* **REQUIREMENT**: Report each line of the records below that holds the word "left".

* **TASK MATERIAL**:
__________________________________________________
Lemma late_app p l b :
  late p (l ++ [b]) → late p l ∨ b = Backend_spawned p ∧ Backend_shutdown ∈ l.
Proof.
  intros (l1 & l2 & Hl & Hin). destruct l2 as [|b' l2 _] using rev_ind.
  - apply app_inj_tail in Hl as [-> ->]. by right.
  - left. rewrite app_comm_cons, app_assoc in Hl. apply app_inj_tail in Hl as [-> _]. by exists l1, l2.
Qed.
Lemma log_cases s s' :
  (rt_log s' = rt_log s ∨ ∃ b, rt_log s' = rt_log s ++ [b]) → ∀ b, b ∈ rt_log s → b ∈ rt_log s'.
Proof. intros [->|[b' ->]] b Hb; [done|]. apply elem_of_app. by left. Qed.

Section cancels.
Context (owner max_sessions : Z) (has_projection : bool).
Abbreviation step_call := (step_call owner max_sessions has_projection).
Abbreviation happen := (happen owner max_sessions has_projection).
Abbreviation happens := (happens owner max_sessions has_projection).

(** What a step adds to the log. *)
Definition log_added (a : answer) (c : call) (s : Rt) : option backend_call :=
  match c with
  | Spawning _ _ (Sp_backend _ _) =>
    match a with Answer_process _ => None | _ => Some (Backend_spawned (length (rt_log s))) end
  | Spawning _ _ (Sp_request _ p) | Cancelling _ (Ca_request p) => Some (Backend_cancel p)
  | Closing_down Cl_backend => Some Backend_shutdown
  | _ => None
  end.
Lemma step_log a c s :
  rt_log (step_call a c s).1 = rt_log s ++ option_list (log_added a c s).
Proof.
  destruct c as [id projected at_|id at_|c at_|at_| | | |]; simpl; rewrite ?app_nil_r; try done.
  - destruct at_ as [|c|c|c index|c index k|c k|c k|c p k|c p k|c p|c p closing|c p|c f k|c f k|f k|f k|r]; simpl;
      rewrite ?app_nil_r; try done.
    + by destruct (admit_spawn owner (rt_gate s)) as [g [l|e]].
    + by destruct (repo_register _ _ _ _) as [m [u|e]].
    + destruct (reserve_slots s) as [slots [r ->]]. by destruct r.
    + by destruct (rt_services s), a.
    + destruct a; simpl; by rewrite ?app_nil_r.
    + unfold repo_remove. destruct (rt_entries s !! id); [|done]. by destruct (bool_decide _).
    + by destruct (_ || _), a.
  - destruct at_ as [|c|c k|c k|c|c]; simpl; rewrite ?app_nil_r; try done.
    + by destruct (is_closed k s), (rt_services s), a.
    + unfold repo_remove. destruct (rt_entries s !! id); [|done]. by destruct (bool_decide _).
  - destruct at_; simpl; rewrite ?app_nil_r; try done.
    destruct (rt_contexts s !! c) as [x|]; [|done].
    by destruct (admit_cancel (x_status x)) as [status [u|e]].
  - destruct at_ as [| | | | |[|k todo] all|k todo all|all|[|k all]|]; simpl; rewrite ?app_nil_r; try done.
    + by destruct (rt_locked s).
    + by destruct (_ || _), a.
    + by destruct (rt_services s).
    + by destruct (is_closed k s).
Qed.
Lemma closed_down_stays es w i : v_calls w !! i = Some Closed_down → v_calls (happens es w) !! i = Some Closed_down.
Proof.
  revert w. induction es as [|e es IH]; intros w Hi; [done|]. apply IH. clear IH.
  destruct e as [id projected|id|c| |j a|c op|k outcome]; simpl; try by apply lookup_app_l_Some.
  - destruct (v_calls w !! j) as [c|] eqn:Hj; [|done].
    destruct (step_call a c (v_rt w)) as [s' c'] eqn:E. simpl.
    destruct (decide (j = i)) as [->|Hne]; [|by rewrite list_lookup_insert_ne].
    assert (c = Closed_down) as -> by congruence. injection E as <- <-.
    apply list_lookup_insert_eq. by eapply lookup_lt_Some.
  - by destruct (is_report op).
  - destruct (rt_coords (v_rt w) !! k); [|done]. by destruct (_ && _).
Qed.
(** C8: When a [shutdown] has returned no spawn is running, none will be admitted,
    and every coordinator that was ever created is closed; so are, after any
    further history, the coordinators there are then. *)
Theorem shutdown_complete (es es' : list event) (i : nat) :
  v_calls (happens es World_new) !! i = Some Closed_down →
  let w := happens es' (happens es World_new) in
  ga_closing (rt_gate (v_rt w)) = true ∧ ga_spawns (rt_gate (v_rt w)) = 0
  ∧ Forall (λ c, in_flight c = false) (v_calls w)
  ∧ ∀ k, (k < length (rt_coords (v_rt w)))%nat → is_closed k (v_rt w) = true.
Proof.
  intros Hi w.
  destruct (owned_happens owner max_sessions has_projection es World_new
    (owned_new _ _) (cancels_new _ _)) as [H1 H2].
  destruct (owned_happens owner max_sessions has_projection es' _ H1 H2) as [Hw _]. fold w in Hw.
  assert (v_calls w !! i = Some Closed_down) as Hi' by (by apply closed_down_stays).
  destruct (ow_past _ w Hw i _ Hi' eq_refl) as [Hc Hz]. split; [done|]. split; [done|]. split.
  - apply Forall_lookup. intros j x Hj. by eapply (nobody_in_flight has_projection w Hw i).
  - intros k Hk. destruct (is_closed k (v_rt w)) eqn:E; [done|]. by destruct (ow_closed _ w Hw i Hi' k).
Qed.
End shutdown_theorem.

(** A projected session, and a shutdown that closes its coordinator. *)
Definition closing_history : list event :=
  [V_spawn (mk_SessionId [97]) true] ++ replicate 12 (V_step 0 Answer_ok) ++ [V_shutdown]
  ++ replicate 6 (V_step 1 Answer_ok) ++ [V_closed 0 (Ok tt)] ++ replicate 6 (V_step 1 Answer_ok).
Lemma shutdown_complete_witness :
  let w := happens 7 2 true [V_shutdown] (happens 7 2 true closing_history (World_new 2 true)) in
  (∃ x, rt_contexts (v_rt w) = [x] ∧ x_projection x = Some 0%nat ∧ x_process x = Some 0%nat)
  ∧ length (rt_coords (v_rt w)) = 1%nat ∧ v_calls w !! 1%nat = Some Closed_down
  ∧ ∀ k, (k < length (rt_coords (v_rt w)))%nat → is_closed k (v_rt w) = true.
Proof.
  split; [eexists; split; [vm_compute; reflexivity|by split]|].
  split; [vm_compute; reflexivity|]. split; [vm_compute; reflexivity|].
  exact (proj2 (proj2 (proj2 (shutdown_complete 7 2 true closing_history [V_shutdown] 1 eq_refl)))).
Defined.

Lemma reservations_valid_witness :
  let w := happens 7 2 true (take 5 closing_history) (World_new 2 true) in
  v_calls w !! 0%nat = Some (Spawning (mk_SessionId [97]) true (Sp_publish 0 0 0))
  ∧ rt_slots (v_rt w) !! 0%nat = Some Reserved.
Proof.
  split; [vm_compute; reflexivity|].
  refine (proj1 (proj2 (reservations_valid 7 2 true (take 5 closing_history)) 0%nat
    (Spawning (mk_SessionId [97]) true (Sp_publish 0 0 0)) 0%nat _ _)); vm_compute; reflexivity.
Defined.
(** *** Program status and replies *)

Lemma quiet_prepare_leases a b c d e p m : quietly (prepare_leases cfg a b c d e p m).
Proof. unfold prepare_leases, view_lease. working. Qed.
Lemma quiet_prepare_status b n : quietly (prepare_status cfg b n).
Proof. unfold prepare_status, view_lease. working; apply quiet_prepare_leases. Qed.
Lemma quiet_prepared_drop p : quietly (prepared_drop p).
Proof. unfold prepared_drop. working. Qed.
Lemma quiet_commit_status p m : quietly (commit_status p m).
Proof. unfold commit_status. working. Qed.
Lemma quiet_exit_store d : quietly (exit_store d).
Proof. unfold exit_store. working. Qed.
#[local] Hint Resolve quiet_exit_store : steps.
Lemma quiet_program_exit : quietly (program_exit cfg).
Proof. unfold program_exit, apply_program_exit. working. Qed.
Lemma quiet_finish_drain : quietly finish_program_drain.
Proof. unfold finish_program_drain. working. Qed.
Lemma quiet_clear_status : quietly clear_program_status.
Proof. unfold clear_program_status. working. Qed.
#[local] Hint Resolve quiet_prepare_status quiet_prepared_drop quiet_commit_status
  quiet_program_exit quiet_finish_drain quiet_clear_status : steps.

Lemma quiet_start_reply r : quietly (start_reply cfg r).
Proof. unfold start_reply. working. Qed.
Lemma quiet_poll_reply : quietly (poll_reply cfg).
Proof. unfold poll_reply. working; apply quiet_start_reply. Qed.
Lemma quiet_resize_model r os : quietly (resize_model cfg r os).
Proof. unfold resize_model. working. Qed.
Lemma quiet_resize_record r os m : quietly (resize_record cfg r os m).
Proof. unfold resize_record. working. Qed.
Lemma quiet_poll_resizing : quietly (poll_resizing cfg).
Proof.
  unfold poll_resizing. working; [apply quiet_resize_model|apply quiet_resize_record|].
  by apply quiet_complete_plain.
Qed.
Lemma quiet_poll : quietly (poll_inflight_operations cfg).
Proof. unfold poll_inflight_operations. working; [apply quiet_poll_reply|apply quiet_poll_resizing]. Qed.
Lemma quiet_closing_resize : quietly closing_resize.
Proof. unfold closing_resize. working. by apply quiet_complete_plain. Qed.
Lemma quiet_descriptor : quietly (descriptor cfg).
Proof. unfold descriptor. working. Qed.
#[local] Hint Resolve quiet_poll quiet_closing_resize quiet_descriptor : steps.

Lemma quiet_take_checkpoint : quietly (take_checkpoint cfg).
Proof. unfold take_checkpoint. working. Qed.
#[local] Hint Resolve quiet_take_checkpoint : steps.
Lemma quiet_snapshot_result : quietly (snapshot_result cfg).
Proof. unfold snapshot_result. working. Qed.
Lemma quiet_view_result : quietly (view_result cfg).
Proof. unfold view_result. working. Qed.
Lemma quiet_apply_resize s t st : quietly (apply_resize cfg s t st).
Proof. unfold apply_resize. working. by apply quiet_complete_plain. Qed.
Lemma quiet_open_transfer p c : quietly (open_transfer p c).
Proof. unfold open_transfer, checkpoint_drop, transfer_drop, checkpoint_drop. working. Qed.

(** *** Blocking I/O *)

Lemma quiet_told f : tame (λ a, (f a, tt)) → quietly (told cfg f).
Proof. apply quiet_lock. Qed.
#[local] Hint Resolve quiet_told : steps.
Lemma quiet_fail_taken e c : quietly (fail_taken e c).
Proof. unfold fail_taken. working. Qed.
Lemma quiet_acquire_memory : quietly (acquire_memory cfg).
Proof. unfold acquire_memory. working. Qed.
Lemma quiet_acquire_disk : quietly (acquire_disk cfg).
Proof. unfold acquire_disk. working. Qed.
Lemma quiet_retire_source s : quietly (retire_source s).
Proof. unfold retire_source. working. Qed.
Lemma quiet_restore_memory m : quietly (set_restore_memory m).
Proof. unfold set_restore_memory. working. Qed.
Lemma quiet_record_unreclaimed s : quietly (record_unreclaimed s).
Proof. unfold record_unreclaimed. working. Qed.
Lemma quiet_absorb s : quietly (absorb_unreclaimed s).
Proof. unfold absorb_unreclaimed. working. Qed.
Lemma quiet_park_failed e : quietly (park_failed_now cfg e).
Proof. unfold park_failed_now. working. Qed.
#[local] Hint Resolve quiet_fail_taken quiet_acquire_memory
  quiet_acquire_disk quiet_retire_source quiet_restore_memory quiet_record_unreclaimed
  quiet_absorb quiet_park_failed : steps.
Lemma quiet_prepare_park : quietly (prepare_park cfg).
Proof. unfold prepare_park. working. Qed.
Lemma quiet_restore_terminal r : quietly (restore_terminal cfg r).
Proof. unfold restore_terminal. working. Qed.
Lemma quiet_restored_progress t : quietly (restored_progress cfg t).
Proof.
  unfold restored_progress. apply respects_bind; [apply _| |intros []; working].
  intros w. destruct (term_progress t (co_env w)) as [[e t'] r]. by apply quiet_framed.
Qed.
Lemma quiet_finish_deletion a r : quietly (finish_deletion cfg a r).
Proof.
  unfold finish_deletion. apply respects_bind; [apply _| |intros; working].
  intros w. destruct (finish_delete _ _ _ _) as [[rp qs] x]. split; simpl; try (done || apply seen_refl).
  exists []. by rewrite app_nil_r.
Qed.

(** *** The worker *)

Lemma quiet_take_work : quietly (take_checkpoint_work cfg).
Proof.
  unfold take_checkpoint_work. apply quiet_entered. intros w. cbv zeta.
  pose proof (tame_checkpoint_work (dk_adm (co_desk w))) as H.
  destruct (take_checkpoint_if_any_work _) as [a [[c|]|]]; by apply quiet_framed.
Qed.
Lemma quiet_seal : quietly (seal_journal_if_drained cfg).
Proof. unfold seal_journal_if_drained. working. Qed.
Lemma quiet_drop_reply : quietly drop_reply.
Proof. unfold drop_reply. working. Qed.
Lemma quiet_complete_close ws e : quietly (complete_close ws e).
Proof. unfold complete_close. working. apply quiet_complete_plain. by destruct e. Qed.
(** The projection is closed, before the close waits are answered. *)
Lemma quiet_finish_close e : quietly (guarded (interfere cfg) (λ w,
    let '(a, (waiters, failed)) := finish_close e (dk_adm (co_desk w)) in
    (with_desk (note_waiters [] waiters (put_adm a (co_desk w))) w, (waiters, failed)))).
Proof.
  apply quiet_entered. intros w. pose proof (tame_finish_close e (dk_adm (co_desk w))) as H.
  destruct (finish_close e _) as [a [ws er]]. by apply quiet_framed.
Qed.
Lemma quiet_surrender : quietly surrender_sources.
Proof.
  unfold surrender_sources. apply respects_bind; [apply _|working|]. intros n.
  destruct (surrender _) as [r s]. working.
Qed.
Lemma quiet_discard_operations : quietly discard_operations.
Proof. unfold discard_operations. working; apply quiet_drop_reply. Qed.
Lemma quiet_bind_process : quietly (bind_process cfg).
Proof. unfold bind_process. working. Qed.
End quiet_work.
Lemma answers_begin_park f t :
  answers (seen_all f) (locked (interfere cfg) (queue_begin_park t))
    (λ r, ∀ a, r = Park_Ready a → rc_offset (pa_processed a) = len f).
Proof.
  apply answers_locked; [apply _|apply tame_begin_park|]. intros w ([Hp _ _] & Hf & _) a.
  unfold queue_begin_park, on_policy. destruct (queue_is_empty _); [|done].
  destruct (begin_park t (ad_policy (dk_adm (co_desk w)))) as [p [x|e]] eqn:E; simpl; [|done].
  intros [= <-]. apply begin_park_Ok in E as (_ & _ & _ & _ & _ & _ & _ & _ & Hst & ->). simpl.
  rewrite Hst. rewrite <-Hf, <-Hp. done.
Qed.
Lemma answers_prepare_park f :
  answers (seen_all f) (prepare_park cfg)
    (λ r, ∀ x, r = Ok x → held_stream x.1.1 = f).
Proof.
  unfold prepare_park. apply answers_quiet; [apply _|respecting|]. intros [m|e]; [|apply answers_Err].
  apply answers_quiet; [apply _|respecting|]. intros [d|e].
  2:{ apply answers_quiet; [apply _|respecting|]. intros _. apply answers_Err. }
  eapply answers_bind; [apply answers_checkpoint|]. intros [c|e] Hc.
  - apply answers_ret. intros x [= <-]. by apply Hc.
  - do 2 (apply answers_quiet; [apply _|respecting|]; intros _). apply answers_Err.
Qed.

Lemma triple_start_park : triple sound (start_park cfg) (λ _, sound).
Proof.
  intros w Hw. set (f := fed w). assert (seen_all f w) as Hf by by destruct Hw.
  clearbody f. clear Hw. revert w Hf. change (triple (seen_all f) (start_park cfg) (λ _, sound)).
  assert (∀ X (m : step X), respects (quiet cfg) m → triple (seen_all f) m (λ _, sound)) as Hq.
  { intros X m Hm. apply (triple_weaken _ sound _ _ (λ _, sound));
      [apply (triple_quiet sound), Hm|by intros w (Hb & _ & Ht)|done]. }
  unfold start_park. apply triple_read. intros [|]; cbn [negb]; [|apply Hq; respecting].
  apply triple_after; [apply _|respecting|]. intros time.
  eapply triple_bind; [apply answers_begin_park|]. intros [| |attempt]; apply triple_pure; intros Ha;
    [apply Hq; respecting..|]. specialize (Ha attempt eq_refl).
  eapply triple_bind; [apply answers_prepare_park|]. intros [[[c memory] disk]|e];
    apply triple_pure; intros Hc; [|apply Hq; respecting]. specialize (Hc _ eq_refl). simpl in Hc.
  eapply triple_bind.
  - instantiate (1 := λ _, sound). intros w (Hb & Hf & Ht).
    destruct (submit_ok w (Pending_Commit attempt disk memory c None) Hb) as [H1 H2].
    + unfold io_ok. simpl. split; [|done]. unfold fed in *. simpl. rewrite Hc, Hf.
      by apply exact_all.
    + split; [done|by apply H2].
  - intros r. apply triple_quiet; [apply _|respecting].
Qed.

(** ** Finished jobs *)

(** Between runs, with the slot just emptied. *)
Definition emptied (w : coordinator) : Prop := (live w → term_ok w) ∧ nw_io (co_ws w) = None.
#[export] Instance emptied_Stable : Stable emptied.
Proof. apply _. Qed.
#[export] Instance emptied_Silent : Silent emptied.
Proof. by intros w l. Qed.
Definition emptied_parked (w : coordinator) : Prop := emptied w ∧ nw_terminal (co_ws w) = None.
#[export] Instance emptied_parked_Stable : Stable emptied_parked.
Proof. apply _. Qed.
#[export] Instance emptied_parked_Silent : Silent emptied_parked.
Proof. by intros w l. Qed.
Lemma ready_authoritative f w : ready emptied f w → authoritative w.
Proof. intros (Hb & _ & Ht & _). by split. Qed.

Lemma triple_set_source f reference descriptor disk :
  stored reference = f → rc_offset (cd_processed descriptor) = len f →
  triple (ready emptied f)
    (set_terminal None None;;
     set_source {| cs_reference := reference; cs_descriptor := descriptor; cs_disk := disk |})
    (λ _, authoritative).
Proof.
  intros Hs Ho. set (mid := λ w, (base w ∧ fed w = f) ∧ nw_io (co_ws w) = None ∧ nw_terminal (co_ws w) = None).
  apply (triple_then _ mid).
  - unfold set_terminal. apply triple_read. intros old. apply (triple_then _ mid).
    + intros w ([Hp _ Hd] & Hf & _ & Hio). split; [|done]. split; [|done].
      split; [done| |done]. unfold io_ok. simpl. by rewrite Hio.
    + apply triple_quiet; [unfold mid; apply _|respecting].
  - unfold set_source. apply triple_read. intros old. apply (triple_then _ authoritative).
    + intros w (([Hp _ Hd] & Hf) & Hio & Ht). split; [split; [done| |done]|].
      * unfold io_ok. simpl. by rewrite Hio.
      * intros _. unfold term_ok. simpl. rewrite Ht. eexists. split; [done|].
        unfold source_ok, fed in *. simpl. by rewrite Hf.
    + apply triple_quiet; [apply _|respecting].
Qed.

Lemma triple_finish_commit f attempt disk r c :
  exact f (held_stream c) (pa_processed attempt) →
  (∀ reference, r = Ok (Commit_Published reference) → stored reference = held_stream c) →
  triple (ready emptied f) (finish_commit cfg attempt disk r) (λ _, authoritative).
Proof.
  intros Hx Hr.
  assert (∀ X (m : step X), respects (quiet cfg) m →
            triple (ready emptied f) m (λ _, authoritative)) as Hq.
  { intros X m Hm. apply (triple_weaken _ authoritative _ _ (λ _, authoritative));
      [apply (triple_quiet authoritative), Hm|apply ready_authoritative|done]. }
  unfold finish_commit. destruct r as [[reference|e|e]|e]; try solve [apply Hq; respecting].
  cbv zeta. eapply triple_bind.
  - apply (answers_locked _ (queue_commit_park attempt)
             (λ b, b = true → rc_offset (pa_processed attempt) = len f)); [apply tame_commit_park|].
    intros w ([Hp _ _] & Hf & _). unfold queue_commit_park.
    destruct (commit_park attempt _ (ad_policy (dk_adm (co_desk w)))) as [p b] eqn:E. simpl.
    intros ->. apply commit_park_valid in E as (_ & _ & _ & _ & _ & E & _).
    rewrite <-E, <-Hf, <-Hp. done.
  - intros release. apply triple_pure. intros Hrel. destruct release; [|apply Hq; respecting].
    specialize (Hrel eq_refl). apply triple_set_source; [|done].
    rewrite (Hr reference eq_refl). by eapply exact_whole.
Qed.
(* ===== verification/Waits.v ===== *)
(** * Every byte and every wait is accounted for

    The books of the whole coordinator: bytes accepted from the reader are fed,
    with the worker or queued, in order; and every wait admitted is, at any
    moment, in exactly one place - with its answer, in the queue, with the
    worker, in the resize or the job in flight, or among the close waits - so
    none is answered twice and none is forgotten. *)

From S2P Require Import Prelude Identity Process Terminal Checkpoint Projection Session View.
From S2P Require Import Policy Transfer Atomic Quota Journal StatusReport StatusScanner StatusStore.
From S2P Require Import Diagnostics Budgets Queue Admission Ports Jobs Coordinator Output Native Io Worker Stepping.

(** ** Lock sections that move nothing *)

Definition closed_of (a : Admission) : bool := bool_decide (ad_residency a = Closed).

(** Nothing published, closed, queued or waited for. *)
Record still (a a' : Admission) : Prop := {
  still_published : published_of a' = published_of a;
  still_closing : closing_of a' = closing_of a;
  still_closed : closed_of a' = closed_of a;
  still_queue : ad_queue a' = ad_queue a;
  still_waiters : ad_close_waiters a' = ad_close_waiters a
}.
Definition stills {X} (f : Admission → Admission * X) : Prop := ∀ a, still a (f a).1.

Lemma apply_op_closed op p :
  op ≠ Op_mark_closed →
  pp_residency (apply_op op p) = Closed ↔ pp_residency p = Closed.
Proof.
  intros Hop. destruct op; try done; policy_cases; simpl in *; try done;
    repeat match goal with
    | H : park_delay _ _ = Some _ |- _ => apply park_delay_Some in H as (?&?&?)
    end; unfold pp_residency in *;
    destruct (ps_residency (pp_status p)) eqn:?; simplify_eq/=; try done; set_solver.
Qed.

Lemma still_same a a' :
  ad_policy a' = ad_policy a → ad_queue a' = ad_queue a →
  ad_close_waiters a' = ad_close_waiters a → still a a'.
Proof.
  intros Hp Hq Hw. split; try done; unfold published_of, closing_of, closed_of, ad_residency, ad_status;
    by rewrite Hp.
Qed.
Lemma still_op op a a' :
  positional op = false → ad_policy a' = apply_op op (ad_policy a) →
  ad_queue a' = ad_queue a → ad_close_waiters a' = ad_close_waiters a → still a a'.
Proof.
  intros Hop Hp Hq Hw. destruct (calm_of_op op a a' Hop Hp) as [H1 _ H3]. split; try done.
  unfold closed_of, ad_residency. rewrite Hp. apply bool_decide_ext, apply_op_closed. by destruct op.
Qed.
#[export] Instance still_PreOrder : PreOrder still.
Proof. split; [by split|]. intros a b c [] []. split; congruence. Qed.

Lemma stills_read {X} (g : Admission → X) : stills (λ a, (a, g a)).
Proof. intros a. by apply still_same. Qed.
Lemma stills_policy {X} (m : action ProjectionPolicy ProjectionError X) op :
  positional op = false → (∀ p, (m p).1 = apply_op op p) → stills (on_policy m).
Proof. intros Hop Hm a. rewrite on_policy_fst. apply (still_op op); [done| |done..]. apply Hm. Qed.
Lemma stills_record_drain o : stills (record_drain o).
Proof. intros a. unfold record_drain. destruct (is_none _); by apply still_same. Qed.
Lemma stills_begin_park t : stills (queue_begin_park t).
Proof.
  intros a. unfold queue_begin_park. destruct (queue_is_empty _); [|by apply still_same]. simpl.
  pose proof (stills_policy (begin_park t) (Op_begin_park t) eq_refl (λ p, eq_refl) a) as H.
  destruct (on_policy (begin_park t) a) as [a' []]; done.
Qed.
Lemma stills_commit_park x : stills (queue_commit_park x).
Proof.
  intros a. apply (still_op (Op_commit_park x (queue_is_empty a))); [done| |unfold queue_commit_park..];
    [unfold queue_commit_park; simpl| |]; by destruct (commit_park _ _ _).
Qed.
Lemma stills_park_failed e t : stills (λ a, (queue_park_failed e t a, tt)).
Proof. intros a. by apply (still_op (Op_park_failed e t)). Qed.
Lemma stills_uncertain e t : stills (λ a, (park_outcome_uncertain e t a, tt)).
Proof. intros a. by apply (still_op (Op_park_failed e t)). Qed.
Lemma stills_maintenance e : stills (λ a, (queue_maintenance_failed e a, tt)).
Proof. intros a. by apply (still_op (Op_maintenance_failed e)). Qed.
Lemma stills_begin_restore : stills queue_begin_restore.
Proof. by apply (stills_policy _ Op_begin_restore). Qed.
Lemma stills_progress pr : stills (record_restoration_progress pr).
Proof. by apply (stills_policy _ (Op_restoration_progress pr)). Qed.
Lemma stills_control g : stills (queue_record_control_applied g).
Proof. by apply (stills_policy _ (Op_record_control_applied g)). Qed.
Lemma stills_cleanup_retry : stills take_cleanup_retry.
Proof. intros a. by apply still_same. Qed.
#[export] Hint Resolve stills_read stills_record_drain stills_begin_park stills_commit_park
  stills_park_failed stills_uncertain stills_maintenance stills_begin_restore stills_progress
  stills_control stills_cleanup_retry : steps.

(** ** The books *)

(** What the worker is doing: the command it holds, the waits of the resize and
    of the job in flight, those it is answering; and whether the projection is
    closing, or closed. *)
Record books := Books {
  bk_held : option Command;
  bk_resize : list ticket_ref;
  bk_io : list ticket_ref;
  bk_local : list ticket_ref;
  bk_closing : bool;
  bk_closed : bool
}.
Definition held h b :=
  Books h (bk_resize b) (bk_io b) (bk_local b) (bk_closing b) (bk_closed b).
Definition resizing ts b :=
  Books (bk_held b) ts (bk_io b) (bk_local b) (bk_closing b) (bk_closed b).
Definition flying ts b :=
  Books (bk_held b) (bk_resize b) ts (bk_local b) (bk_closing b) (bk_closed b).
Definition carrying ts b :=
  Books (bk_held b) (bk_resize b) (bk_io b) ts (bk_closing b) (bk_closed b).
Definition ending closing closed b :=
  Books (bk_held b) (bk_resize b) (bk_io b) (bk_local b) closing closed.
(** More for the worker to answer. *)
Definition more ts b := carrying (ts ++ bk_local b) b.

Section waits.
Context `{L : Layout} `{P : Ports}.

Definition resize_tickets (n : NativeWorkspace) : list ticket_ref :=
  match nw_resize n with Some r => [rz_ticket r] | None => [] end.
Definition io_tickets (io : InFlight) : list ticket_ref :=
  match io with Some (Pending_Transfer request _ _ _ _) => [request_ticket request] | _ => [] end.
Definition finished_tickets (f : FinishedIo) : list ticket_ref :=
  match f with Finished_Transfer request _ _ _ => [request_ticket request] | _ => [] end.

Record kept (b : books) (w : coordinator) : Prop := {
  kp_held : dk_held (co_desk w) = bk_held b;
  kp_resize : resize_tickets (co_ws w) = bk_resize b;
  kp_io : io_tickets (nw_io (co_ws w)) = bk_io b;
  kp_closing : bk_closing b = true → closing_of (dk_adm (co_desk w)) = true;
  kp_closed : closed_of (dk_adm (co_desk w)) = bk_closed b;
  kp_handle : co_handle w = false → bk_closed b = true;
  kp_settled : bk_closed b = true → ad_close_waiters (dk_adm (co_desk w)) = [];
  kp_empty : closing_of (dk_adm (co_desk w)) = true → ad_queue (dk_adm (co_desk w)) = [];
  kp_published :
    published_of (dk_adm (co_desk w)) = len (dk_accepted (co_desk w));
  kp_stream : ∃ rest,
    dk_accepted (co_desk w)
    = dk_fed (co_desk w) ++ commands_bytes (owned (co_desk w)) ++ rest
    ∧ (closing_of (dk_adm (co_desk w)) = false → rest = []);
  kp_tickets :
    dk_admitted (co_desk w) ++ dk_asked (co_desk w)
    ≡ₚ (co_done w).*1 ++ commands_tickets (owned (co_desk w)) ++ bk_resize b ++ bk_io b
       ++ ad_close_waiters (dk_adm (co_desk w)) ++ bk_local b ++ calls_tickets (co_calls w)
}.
__________________________________________________
* **SOLUTION TO THE PROBLEM**:
  - left. rewrite app_comm_cons, app_assoc in Hl. apply app_inj_tail in Hl as [-> _]. by exists l1, l2.
Proof. intros [->|[b' ->]] b Hb; [done|]. apply elem_of_app. by left. Qed.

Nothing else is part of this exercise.